Action item → In the records below, find the line that contains "match String.length s with" and the line that contains "(** A database", then retype exactly those two lines and every line between them.

Data section →

(** A transfer that is inserted, or updated in other columns than its own. *)
Lemma transfers_keep d id r :
  tr_ID r = id → tr_Status r ∈ transfer_statuses →
  (∀ k v, k ≠ id → db_transfers d !! k = Some v → key_index v ≠ key_index r) →
  (∀ v, db_transfers d !! id = Some v → transfer_columns r = transfer_columns v) →
  db_step d (with_transfers (<[id := r]> (db_transfers d)) d).
Proof.
  intros Hid Hst Hkey Hcol. untouched.
  - by apply map_Forall_insert_2.
  - apply indexed_insert; [done|]. intros k v i Hne Hk Hi Hv. apply (Hkey k v Hne Hk). congruence.
  - eapply map_Forall_impl; [exact Hho|]. intros t h. apply hold_row_grows. intros ?. apply exists_in_insert.
  - eapply map_Forall_impl; [exact Hpo|]. intros t ?. apply exists_in_insert.
  - eapply map_Forall_impl; [exact Hde|]. intros t ? [? ?]. split; [by apply exists_in_insert|done].
  - by apply map_evolves_insert; [apply _|].
Qed.

Lemma insert_transfer_keeps r : stmt_keeps db_step (insert_transfer r).
Proof.
  unfold insert_transfer. succeeded. rewrite sql_exists_false in Heqb1. apply transfers_keep; try done.
  - intros k v _ Hk%Heqb1. unfold has_key, key_index in *. intros [= E1 E2].
    by rewrite E1, E2, !bool_decide_eq_true_2 in Hk.
  - intros v Hv. rewrite Hv in Heqb0. by destruct Heqb0.
Qed.

Lemma update_transfer_keeps id p set :
  (∀ r, transfer_columns (set r) = transfer_columns r) → stmt_keeps db_step (update_transfer id p set).
Proof.
  intros Hset. succeeded; try done. intros Hok.
  assert (key_index (set t) = key_index t) as Hkey by (injection (Hset t); unfold key_index; congruence).
  apply transfers_keep; try done.
  - injection (Hset t). intros. by destruct (ok_transfers _ Hok _ _ Heqo); congruence.
  - intros k v Hne Hk Hi. apply Hne. rewrite Hkey in Hi. by eapply (ok_keys _ Hok).
  - intros v ?. by simplify_eq.
Qed.

Lemma update_saga_keeps id u at_ : stmt_keeps db_step (update_saga id u at_).
Proof.
  unfold update_saga, check. intros d x d'. case_goal; [|done]. by apply update_transfer_keeps.
Qed.
Lemma complete_transfer_keeps id initial final now :
  stmt_keeps db_step (complete_transfer id initial final now).
Proof. by apply update_transfer_keeps. Qed.
Lemma fail_transfer_keeps id code initial now :
  stmt_keeps db_step (fail_transfer id code initial now).
Proof. by apply update_transfer_keeps. Qed.

Lemma insert_reservation_keeps t acc amount : stmt_keeps db_step (insert_reservation t acc amount).
Proof.
  unfold insert_reservation, refers. succeeded. untouched.
  - apply map_Forall_insert_2; [|done]. split; [by apply Z.ltb_lt|by left|done].
  - apply map_evolves_fresh; [apply _|]. by apply eq_None_not_Some.
Qed.

Lemma update_reservation_keeps t state : stmt_keeps db_step (update_reservation t state).
Proof.
  unfold update_reservation. succeeded; [|done]. untouched.
  - apply map_Forall_insert_2; [|done]. by destruct (Hho _ _ Heqo).
  - apply map_evolves_insert; [apply _|]. intros v ?. by simplify_eq.
Qed.

Lemma upsert_decision_keeps t decision : stmt_keeps db_step (upsert_decision t decision).
Proof.
  unfold upsert_decision, refers. succeeded; try done; untouched.
  - apply map_Forall_insert_2; [|done]. by destruct (Hde _ _ Heqo).
  - by rewrite insert_id by congruence.
  - by apply map_Forall_insert_2.
  - by apply insert_subseteq.
Qed.

Lemma insert_posting_keeps t : stmt_keeps db_step (insert_posting t).
Proof.
  unfold insert_posting, refers. succeeded. untouched.
  - by apply map_Forall_insert_2.
  - apply insert_subseteq. by apply eq_None_not_Some.
Qed.

Lemma index_taken_false {I} `{EqDecision I} (index : AdjustmentRequest → option I) a t k v i :
  index_taken index a t = false → t !! k = Some v → adj_ID v ≠ adj_ID a →
  index a = Some i → index v ≠ Some i.
Proof.
  unfold index_taken. intros Hn Hk Hne Hi. rewrite Hi, sql_exists_false in Hn.
  specialize (Hn _ _ Hk). rewrite bool_decide_eq_false_2 in Hn by done. by apply bool_decide_eq_false_1 in Hn.
Qed.

Lemma write_adjustment_keeps a d d' x :
  (∀ v, db_adjustment_requests d !! adj_ID a = Some v → adjustment_columns a = adjustment_columns v) →
  write_adjustment a d = Ok (x, d') → db_step d d'.
Proof.
  intros Hcol. unfold write_adjustment. destruct (checked_adjustment a d) as [|] eqn:Hc; [done|].
  intros [= <- <-]. unfold checked_adjustment, refers in Hc. repeat (case_hyp Hc; try done).
  boolify. intros Hok. assert (adjustment_row_ok (db_admins d) (adj_ID a) a).
  { split; try done. intros Hne. apply andb_false_iff in Heqb4 as [?|?]; boolify; done. }
  revert Hok. untouched.
  - by apply map_Forall_insert_2.
  - apply indexed_insert; [done|]. intros k v i Hne Hk Hi. eapply index_taken_false; [done..| |done].
    by rewrite (ao_key _ _ _ (Hadj _ _ Hk)).
  - apply indexed_insert; [done|]. intros k v i Hne Hk Hi. eapply index_taken_false; [done..| |done].
    by rewrite (ao_key _ _ _ (Hadj _ _ Hk)).
  - by apply map_evolves_insert; [apply _|].
Qed.

Lemma insert_adjustment_keeps r : stmt_keeps db_step (insert_adjustment r).
Proof.
  intros d x d'. unfold insert_adjustment. case_bool_decide as Hnew; [done|].
  apply write_adjustment_keeps. intros v Hv. destruct Hnew. by exists v.
Qed.

Lemma settle_adjustment_keeps id status adm reason at_ :
  stmt_keeps db_step (settle_adjustment id status adm reason at_).
Proof.
  intros d x d'. unfold settle_adjustment.
  destruct (db_adjustment_requests d !! id) as [r|] eqn:Hr; [|by intros [= <- <-]].
  case_match; [|done]. intros Hw Hok. eapply write_adjustment_keeps; [|done..]. simpl.
  rewrite (ao_key _ _ _ (ok_adjustments _ Hok _ _ Hr)). intros v ?. by simplify_eq.
Qed.

Lemma issued_keeps_db {A} (s : stmt A) : issued s → stmt_keeps db_step s.
Proof.
  destruct 1; eauto using insert_event_keeps, insert_event_once_keeps, upsert_snapshot_keeps,
    insert_customer_keeps, approve_customer_keeps, reject_customer_keeps, upsert_admin_keeps,
    insert_session_keeps, delete_session_keeps, insert_transfer_keeps, update_saga_keeps,
    complete_transfer_keeps, fail_transfer_keeps, insert_reservation_keeps,
    update_reservation_keeps, upsert_decision_keeps, insert_posting_keeps,
    insert_adjustment_keeps, settle_adjustment_keeps.
  - by intros d a d' [= <- <-].
  - intros d x d'. unfold select_due, check. by case_match; [intros [= <- <-]|].
Qed.
End Statements.
(* ===== verification/PostgresSample.v ===== *)
(** * A concrete PostgreSQL, an object store, and tables: what the witnesses of the
    PostgreSQL store evaluate. *)
From S2P Require Export Constraints Sample.

(** ** The database *)

Lemma whole_micros k : 1000 * k - (1000 * k) `mod` 1000 = 1000 * k.
Proof. rewrite (Z.mul_comm 1000 k), Z_mod_mult. lia. Qed.

(** CHAR(2), padded on the right. *)
Definition pad2 (s : string) : option string :=
  match String.length s with
  | 0%nat => Some "  "
  | 1%nat => Some (s +:+ " ")
  | 2%nat => Some s
  | _ => None
  end.

Lemma json_object_kept (kvs : list (string * json)) :
  NoDup kvs.*1 → Forall (λ kv, kept_by_jsonb kv.2) kvs →
  ∃ kvs', JObject kvs = JObject kvs' ∧ kvs ≡ₚ kvs'.
Proof. by exists kvs. Qed.

(** A database that fails where [faults] says. *)
Definition sample_postgres (faults : nat → option (string * bool)) : Postgres := {|
  sql_fault := faults;
  sql_error_text := λ e, match e with
                         | UniqueViolation c | OtherViolation c => "ERROR: violates " +:+ c
                         | Failure message => message
                         end;
  sql_now := λ _, 0;
  timestamptz := λ t, t - t `mod` 1000;
  timestamptz_micro := whole_micros;
  jsonb := λ j, j;
  jsonb_object := json_object_kept;
  bpchar2 := pad2;
  bpchar2_two := λ a b _ _, eq_refl;
  sql_lower := map_string ascii_lower;
  sql_less := String.ltb;
  sql_order := reference_runtime;
|}.
Definition reliable : Postgres := sample_postgres (λ _, None).

Definition sample_errors : JsonErrors := {|
  marshal_error := λ _, "json: unsupported value";
  unmarshal_error := λ _, "json: cannot unmarshal";
  quoted := λ s, s;
|}.

(** ** The object store: a map from keys to contents *)

Definition sample_objects : PassportObjectStore (gmap string (list ascii)) := {|
  Put := λ key b _ o, (Ok tt, <[key := b]> o);
  Get := λ key o, match o !! key with Some b => Ok b | None => Err (OtherError "no such key") end;
  PostgresStore.Delete := λ key o, (Ok tt, delete key o);
|}.

(** ** Tables *)

Lemma empty_ok `{Postgres} : db_ok empty_database.
Proof. split; try apply map_Forall_empty; by intros ?. Qed.

(** A server with empty tables. *)
Definition empty_server : Server (gmap string (list ascii)) := mkServer empty_database ∅ 0.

Result of the exercise →
  match String.length s with
  | 0%nat => Some "  "
  | 1%nat => Some (s +:+ " ")
  | 2%nat => Some s
  | _ => None
  end.

Lemma json_object_kept (kvs : list (string * json)) :
  NoDup kvs.*1 → Forall (λ kv, kept_by_jsonb kv.2) kvs →
  ∃ kvs', JObject kvs = JObject kvs' ∧ kvs ≡ₚ kvs'.
Proof. by exists kvs. Qed.

(** A database that fails where [faults] says. *)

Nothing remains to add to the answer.